How is it that we have gone from Purgatory to Heaven in so short a period – and amid all those warnings of an economy condemned to a continuing North Sea oil and Brexit-induced downturn?

What India rubber fluids have we mysteriously injected to pull off such a bounce? Older readers may recall the children’s Magic Roundabout TV programme in which Zebedee, a character perched on springs, bounded across our screens to our enchantment and delight. Scotland’s economy, it seems, now shares this magical statistical propulsion.

Star performer has been the production sector, up 3.1 per cent, while the services sector, a weak area in recent quarters, expanded by 0.3 per cent. However, construction contracted by 0.7 per cent. Overall, Scotland’s economy has grown on an annual basis by 0.7 per cent – well above the 0.4 per cent figure cited in April.

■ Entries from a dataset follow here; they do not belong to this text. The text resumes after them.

(** * SpendLens: a shallow embedding of [src/models.py] and [src/logic.py]

    The development follows the Python sources class by class:
    - [Text]: the [str] methods and the regular expression used by the parser;
    - [PyFloat]: Python's [float], i.e. IEEE-754 binary64, on Rocq's primitive
      floats, with [float(s)] for the decimal numerals the parser extracts;
    - [Datetime]: [datetime] with [strftime] and [strptime] for [%Y-%m-%d];
    - [Models]: [Expense], [CategoryTotal], [ParsedExpense];
    - [PyList]: [list.sort], as CPython 3.11 runs it on a short list;
    - [ExpenseParser], [ExcelStorage], [ExpenseAnalyzer], [ExpenseController].

    The interpreter is CPython 3.11 on Linux (glibc).  Text is ASCII
    ([string] of 8-bit characters).  Libraries the repository imports but
    does not contain (word2number, dateparser, pandas/openpyxl) are
    parameters of the sections that use them, and so is [list.sort] on lists
    of 64 items or more.

    The definitions come first; [Statements] and [Examples] hold the
    vocabulary and the inputs of the theorems, which follow: [AmountSpec] and
    [DateSpec] for the parser, [AnalyzerSpec] for the aggregator,
    [StorageSpec] for the storage and the controller, then [ParserExtra],
    [AnalyzerExtra] and [StorageExtra] for the functions around them. *)

From Stdlib Require Import Bool Arith ZArith List String Ascii Lia.
From Stdlib Require Import Permutation Sorted.
From Stdlib Require Import Floats.
Import ListNotations.

#[local] Set Warnings "-inexact-float,-abstract-large-number,-notation-for-abbreviation".

Local Open Scope string_scope.
Local Open Scope list_scope.

(** A Python call either returns or raises; [except Exception] handlers match
    on [Raise]. *)
Inductive result (A : Type) : Type :=
| Ok (a : A)
| Raise.
Arguments Ok {A} a.
Arguments Raise {A}.

Definition bind {A B : Type} (r : result A) (f : A -> result B) : result B :=
  match r with
  | Ok a => f a
  | Raise => Raise
  end.

Notation "x <- r ;; k" := (bind r (fun x => k))
  (at level 61, r at next level, right associativity).

(** [[f(x) for x in xs]]: the first element that raises aborts the whole
    comprehension. *)
Fixpoint traverse {A B : Type} (f : A -> result B) (xs : list A) : result (list B) :=
  match xs with
  | [] => Ok []
  | x :: xs' => y <- f x ;; ys <- traverse f xs' ;; Ok (y :: ys)
  end.

(* ================================================================== *)
(** * Strings and the amount pattern *)

Module Text.

Definition is_digit (c : ascii) : bool :=
  let n := nat_of_ascii c in ((48 <=? n) && (n <=? 57))%nat.

Definition is_upper (c : ascii) : bool :=
  let n := nat_of_ascii c in ((65 <=? n) && (n <=? 90))%nat.

Definition is_lower (c : ascii) : bool :=
  let n := nat_of_ascii c in ((97 <=? n) && (n <=? 122))%nat.

(** [\w] on ASCII text: letters, digits and the underscore. *)
Definition is_word (c : ascii) : bool :=
  is_digit c || is_upper c || is_lower c || Ascii.eqb c "_".

Definition lower_char (c : ascii) : ascii :=
  if is_upper c then ascii_of_nat (nat_of_ascii c + 32) else c.

Definition upper_char (c : ascii) : ascii :=
  if is_lower c then ascii_of_nat (nat_of_ascii c - 32) else c.

(** [s.lower()] and [s.upper()]. *)
Fixpoint lower (s : string) : string :=
  match s with
  | EmptyString => EmptyString
  | String c s' => String (lower_char c) (lower s')
  end.

Fixpoint upper (s : string) : string :=
  match s with
  | EmptyString => EmptyString
  | String c s' => String (upper_char c) (upper s')
  end.

(** [s.replace(c, <empty>)] for a one-character [c]: every occurrence goes. *)
Fixpoint remove_char (c : ascii) (s : string) : string :=
  match s with
  | EmptyString => EmptyString
  | String d s' => if Ascii.eqb d c then remove_char c s' else String d (remove_char c s')
  end.

(** [s.startswith(p)] and [p in s]. *)
Fixpoint starts_with (p s : string) : bool :=
  match p, s with
  | EmptyString, _ => true
  | String a p', String b s' => Ascii.eqb a b && starts_with p' s'
  | String _ _, EmptyString => false
  end.

Fixpoint contains (p s : string) : bool :=
  starts_with p s ||
  match s with
  | EmptyString => false
  | String _ s' => contains p s'
  end.

(** Truthiness of a [str]: [not text] holds exactly for the empty string. *)
Definition is_empty (s : string) : bool :=
  match s with
  | EmptyString => true
  | String _ _ => false
  end.

Fixpoint all_chars (p : ascii -> bool) (s : string) : bool :=
  match s with
  | EmptyString => true
  | String c s' => p c && all_chars p s'
  end.

Fixpoint any_char (p : ascii -> bool) (s : string) : bool :=
  match s with
  | EmptyString => false
  | String c s' => p c || any_char p s'
  end.

(** ** A backtracking matcher for the constructs the amount pattern uses

    The matcher is written in continuation-passing style, as a backtracking
    engine runs: [k] receives the character before the current position and
    the rest of the subject, and answers with the rest left after the whole
    match; a [None] makes the construct try its next alternative. *)
Inductive regex : Type :=
| Bnd                            (* \b *)
| Chr (p : ascii -> bool)        (* one character of a class *)
| Cat (r1 r2 : regex)            (* r1 r2 *)
| Opt (r : regex)                (* (?:r)?  greedy *)
| Plus (p : ascii -> bool).      (* c+      greedy *)

Definition word_before (prev : option ascii) : bool :=
  match prev with
  | Some c => is_word c
  | None => false
  end.

Definition word_after (s : string) : bool :=
  match s with
  | String c _ => is_word c
  | EmptyString => false
  end.

(** [\b]: exactly one side of the position is a word character. *)
Definition at_boundary (prev : option ascii) (s : string) : bool :=
  xorb (word_before prev) (word_after s).

Definition cont : Type := option ascii -> string -> option string.

(** The rest of [c+] once one character ([prev]) has been taken: take one
    more when possible, and give it back when the continuation fails. *)
Fixpoint plus_more (p : ascii -> bool) (prev : ascii) (s : string) (k : cont) : option string :=
  match s with
  | String c s' =>
      if p c then
        match plus_more p c s' k with
        | Some rest => Some rest
        | None => k (Some prev) s
        end
      else k (Some prev) s
  | EmptyString => k (Some prev) s
  end.

Fixpoint rmatch (r : regex) (prev : option ascii) (s : string) (k : cont) : option string :=
  match r with
  | Bnd => if at_boundary prev s then k prev s else None
  | Chr p =>
      match s with
      | String c s' => if p c then k (Some c) s' else None
      | EmptyString => None
      end
  | Cat r1 r2 => rmatch r1 prev s (fun prev' s' => rmatch r2 prev' s' k)
  | Opt r1 =>
      match rmatch r1 prev s k with
      | Some rest => Some rest
      | None => k prev s
      end
  | Plus p =>
      match s with
      | String c s' => if p c then plus_more p c s' k else None
      | EmptyString => None
      end
  end.

(** The first [n] characters of [s]. *)
Fixpoint take (n : nat) (s : string) : string :=
  match n, s with
  | S n', String c s' => String c (take n' s')
  | _, _ => EmptyString
  end.

(** [re.search(r, s).group(0)]: the match at the leftmost position that has
    one; every position from the start of [s] to its end is tried in turn. *)
Fixpoint search_from (r : regex) (prev : option ascii) (s : string) : option string :=
  match rmatch r prev s (fun _ rest => Some rest) with
  | Some rest => Some (take (String.length s - String.length rest) s)
  | None =>
      match s with
      | String c s' => search_from r (Some c) s'
      | EmptyString => None
      end
  end.

Definition search (r : regex) (s : string) : option string := search_from r None s.

Definition is_dot (c : ascii) : bool := Ascii.eqb c ".".

(** [r"\b(\d+(?:\.\d{1,2})?)\b"].  The only group spans the whole match (the
    two [\b] are zero-width), so [group(1)] is [group(0)]. *)
Definition amount_pattern : regex :=
  Cat Bnd
    (Cat (Cat (Plus is_digit)
              (Opt (Cat (Chr is_dot) (Cat (Chr is_digit) (Opt (Chr is_digit))))))
         Bnd).

End Text.

(* ================================================================== *)
(** * Python floats *)

Module PyFloat.

Local Open Scope Z_scope.

Definition digit_value (c : ascii) : Z := Z.of_nat (nat_of_ascii c) - 48.

(** The integer a digit string denotes, most significant digit first. *)
Fixpoint digits_value (acc : Z) (s : string) : Z :=
  match s with
  | EmptyString => acc
  | String c s' => digits_value (10 * acc + digit_value c) s'
  end.

(** Splits [ddd.dd] at its first dot. *)
Fixpoint split_dot (s : string) : string * string :=
  match s with
  | EmptyString => (EmptyString, EmptyString)
  | String c s' =>
      if Text.is_dot c then (EmptyString, s')
      else let '(a, b) := split_dot s' in (String c a, b)
  end.

(** The binary64 number nearest to [n / d] (ties to even), for [n >= 0] and
    [d > 0]: the rounding [float()] performs on a decimal numeral. *)
Definition nearest_ratio (n d : Z) : float :=
  match n, d with
  | Zpos pn, Zpos pd =>
      SF2Prim (SFdiv prec emax (S754_finite false pn 0) (S754_finite false pd 0))
  | _, _ => 0%float
  end.

(** [float(s)] for a numeral [s] of the shape the amount pattern matches:
    digits, optionally followed by a dot and more digits. *)
Definition float_of_decimal (s : string) : float :=
  let '(ip, fp) := split_dot s in
  nearest_ratio (digits_value 0 (ip ++ fp)) (10 ^ Z.of_nat (String.length fp)).

End PyFloat.

(* ================================================================== *)
(** * [datetime]: the calendar fields and the [%Y-%m-%d] format *)

Module Datetime.

(** A naive [datetime.datetime]: calendar fields and time of day. *)
Record datetime : Type := mkDatetime {
  year : nat;
  month : nat;
  day : nat;
  hour : nat;
  minute : nat;
  second : nat;
  microsecond : nat
}.

Definition is_leap (y : nat) : bool :=
  ((y mod 4 =? 0) && negb (y mod 100 =? 0) || (y mod 400 =? 0))%nat.

Definition days_in_month (y m : nat) : nat :=
  match m with
  | 2 => if is_leap y then 29 else 28
  | 4 | 6 | 9 | 11 => 30
  | _ => 31
  end.

(** The dates the [datetime] constructor accepts. *)
Definition valid_date (y m d : nat) : bool :=
  ((1 <=? y) && (y <=? 9999) && (1 <=? m) && (m <=? 12) &&
   (1 <=? d) && (d <=? days_in_month y m))%nat.

Definition valid (t : datetime) : bool := valid_date (year t) (month t) (day t).

(** The same day at 00:00:00, which is what [strptime] builds from a date. *)
Definition midnight (t : datetime) : datetime :=
  mkDatetime (year t) (month t) (day t) 0 0 0 0.

Definition digit_char (n : nat) : ascii := ascii_of_nat (48 + n).

Definition pad2 (n : nat) : string :=
  String (digit_char (n / 10 mod 10)) (String (digit_char (n mod 10)) EmptyString).

Definition pad4 (n : nat) : string :=
  String (digit_char (n / 10 / 10 / 10 mod 10))
    (String (digit_char (n / 10 / 10 mod 10)) (pad2 n)).

(** The directive [%Y] of [strftime], as the C library of the platform
    (glibc) writes it: the year in decimal with no padding, so [999] for the
    year 999.  Years are 1 to 9999. *)
Definition year_text (y : nat) : string :=
  if (y <? 10)%nat then String (digit_char (y mod 10)) EmptyString
  else if (y <? 100)%nat then pad2 y
  else if (y <? 1000)%nat then String (digit_char (y / 10 / 10 mod 10)) (pad2 y)
  else pad4 y.

(** [t.strftime("%Y-%m-%d")]: the year as it is, month and day on two
    digits. *)
Definition strftime (t : datetime) : string :=
  year_text (year t) ++ "-" ++ pad2 (month t) ++ "-" ++ pad2 (day t).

The latest performance has taken many forecasters by surprise. Only last week the independent Fraser of Allander Institute warned that Scotland seemed to be “stuck in a weak cycle of growth” and that it was “in the balance” whether the latest figures would show any improvement.

The EY Scottish Item Club also warned the economy was showing signs of slowing faster than the rest of the UK as a result of fading consumer spending and firms remaining reluctant to invest.

Even the Scottish Government has previously argued that the impact of the Brexit vote was contributing to lower growth in Scotland. And First Minister Nicola Sturgeon declared last week that Brexit was the greatest single threat to Scotland’s economic performance.

However, the latest figures cannot but add to the debate about the accuracy of Scotland’s economic statistics. Might the 0.2 per cent downturn in the final quarter of last year have been over-stated, as Inverness economist Tony Mackay has argued? How confident can we be about the robustness of figures showing such a marked swing in our fortunes over such a short period?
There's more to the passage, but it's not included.